Traveling with your dog can be fun but it can also present a number of challenges.  Preparedness, patience and contingency plans are key.  Much like traveling with children, you have to expect there to be a hiccup or two from time to time and it will be a lot more fun and relaxing if you remain as flexible as possible.  Below we offer some helpful tips for traveling with your dog but it is also important to consider whether or not you will be able to properly accommodate your dog on your travels.  While the tips below are effective, we also recommend that everyone consider whether it might be easier for both you and your dog to board them at a loving, caring, and fun boarding facility where they can go on their own little vacation.

  • Crate is Key
    • Whether traveling by car or plane, crating your dog can also be a source of comfort for your dog, as well as a safe and protective place to rest. Since you cannot buckle your dog in, should an accident occur, your dog could turn into a projectile, injuring passengers in the car or themselves.  While it may feel comfortable to have your dog curl up on your lap, a crate is a far safer place to be and if your dog is already familiar with their crate they will be able to go into their crate without anxiety and find rest during lengthy travel.  Be sure that your crate is large enough for your dog to stand, turn around and lie down comfortably.

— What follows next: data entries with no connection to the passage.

(** * terraform-provider-awsdomains: the domain resource

    A shallow embedding of [internal/provider/domain_registration_resource.go]
    (the resource's [findHostedZoneID], [deleteRegistrarHostedZone], [Create],
    [Read] and [Delete]) and the properties of the registration orchestration
    and of the hosted-zone safe-delete policy.

    The two AWS clients are modelled as a record of handlers over an abstract
    remote state; every SDK call made by the resource is appended, with its
    answer, to a trace, and advances a clock. *)

From Stdlib Require Import String Ascii List ZArith NArith Bool Lia DecimalString.
From Equations Require Import Equations.
Import ListNotations.
Local Open Scope string_scope.
Local Open Scope Z_scope.

(** ** Go values *)

(** An SDK call answers with a value or with a Go [error]; of an error the
    resource only ever uses [err.Error()]. *)
Inductive result (A : Type) : Type :=
| Ok (a : A)
| Err (msg : string).
Arguments Ok {A} a.
Arguments Err {A} msg.

Definition isOk {A} (r : result A) : bool :=
  match r with Ok _ => true | Err _ => false end.

(** [aws.ToString]: the empty string for a nil pointer. *)
Definition ToString (p : option string) : string :=
  match p with Some s => s | None => "" end.

(** [strings.HasSuffix], [strings.TrimSuffix], [strings.TrimPrefix]. *)
Definition HasSuffix (s suffix : string) : bool :=
  (String.length suffix <=? String.length s)%nat
  && String.eqb
       (substring (String.length s - String.length suffix) (String.length suffix) s)
       suffix.

Definition TrimSuffix (s suffix : string) : string :=
  if HasSuffix s suffix
  then substring 0 (String.length s - String.length suffix) s
  else s.

Definition TrimPrefix (s pre : string) : string :=
  if String.prefix pre s
  then substring (String.length pre) (String.length s - String.length pre) s
  else s.

(** Two's complement wrap-around of Go's [int32] and [int64]. *)
Definition wrap (bits : Z) (z : Z) : Z :=
  (z + 2 ^ (bits - 1)) mod 2 ^ bits - 2 ^ (bits - 1).
Definition int32 (z : Z) : Z := wrap 32 z.
Definition int64 (z : Z) : Z := wrap 64 z.

(** [time.Duration] counts nanoseconds in an [int64]. *)
Definition Second : Z := 1000000000.

(** ** terraform-plugin-framework values *)

(** A [tftypes.String], [Int64] or [Bool]: null, unknown or known. *)
Inductive tfValue (A : Type) : Type :=
| tfNull
| tfUnknown
| tfKnown (a : A).
Arguments tfNull {A}.
Arguments tfUnknown {A}.
Arguments tfKnown {A} a.

Definition IsNull {A} (v : tfValue A) : bool :=
  match v with tfNull => true | _ => false end.
Definition IsUnknown {A} (v : tfValue A) : bool :=
  match v with tfUnknown => true | _ => false end.
Definition ValueString (v : tfValue string) : string :=
  match v with tfKnown s => s | _ => "" end.
Definition ValueInt64 (v : tfValue Z) : Z :=
  match v with tfKnown z => z | _ => 0 end.
Definition ValueBool (v : tfValue bool) : bool :=
  match v with tfKnown b => b | _ => false end.

(** A diagnostic added with [resp.Diagnostics.AddError(summary, detail)]. *)
Record Diagnostic : Type := AddError {
  Summary : string;
  Detail : string
}.

Definition HasError (ds : list Diagnostic) : bool :=
  match ds with [] => false | _ :: _ => true end.

(** ** The resource's model *)

Record ContactModel : Type := {
  FirstName : tfValue string;
  LastName : tfValue string;
  Email : tfValue string;
  PhoneNumber : tfValue string;
  AddressLine1 : tfValue string;
  AddressLine2 : tfValue string;
  City : tfValue string;
  State_ : tfValue string;
  ZipCode : tfValue string;
  CountryCode : tfValue string;
  ContactType : tfValue string
}.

  • Exercise, Exercise, Exercise
    • A dog with boundless energy is the last thing you want on a long flight or car ride. As much as possible, give your dog lots of exercise before travel. Know your dog and do not push them so hard that is a health concern but try to really exercise and get that energy out and travel will be much energy.
  • Proper Identification
    • Just like you travel with ID, do not forget to put identification on your dog and bring a photo of your dog with you. Nobody wants to think about their dog running off, especially in an unfamiliar place, but unfortunately, it can happen.  Be sure your dog has a tag and ideally is chipped so that they can be identified if found.  By bringing a photo of your dog you can show it to people around or make copies and post photos nearby to help you find your dog.
  • Don’t Forget the Essentials
    • It can be easy to forget essentials like food or medications when distracted by packing for yourself. Be sure to pack your dog’s food, snacks, a water and food bowl and any other feeding essentials for traveling.  Further, do not forget to bring your dog’s medication to ensure health.  Lastly, if your dog has a favorite blanket or bed to sleep on and it is easy to bring with you, consider throwing it in to ease the transition while traveling.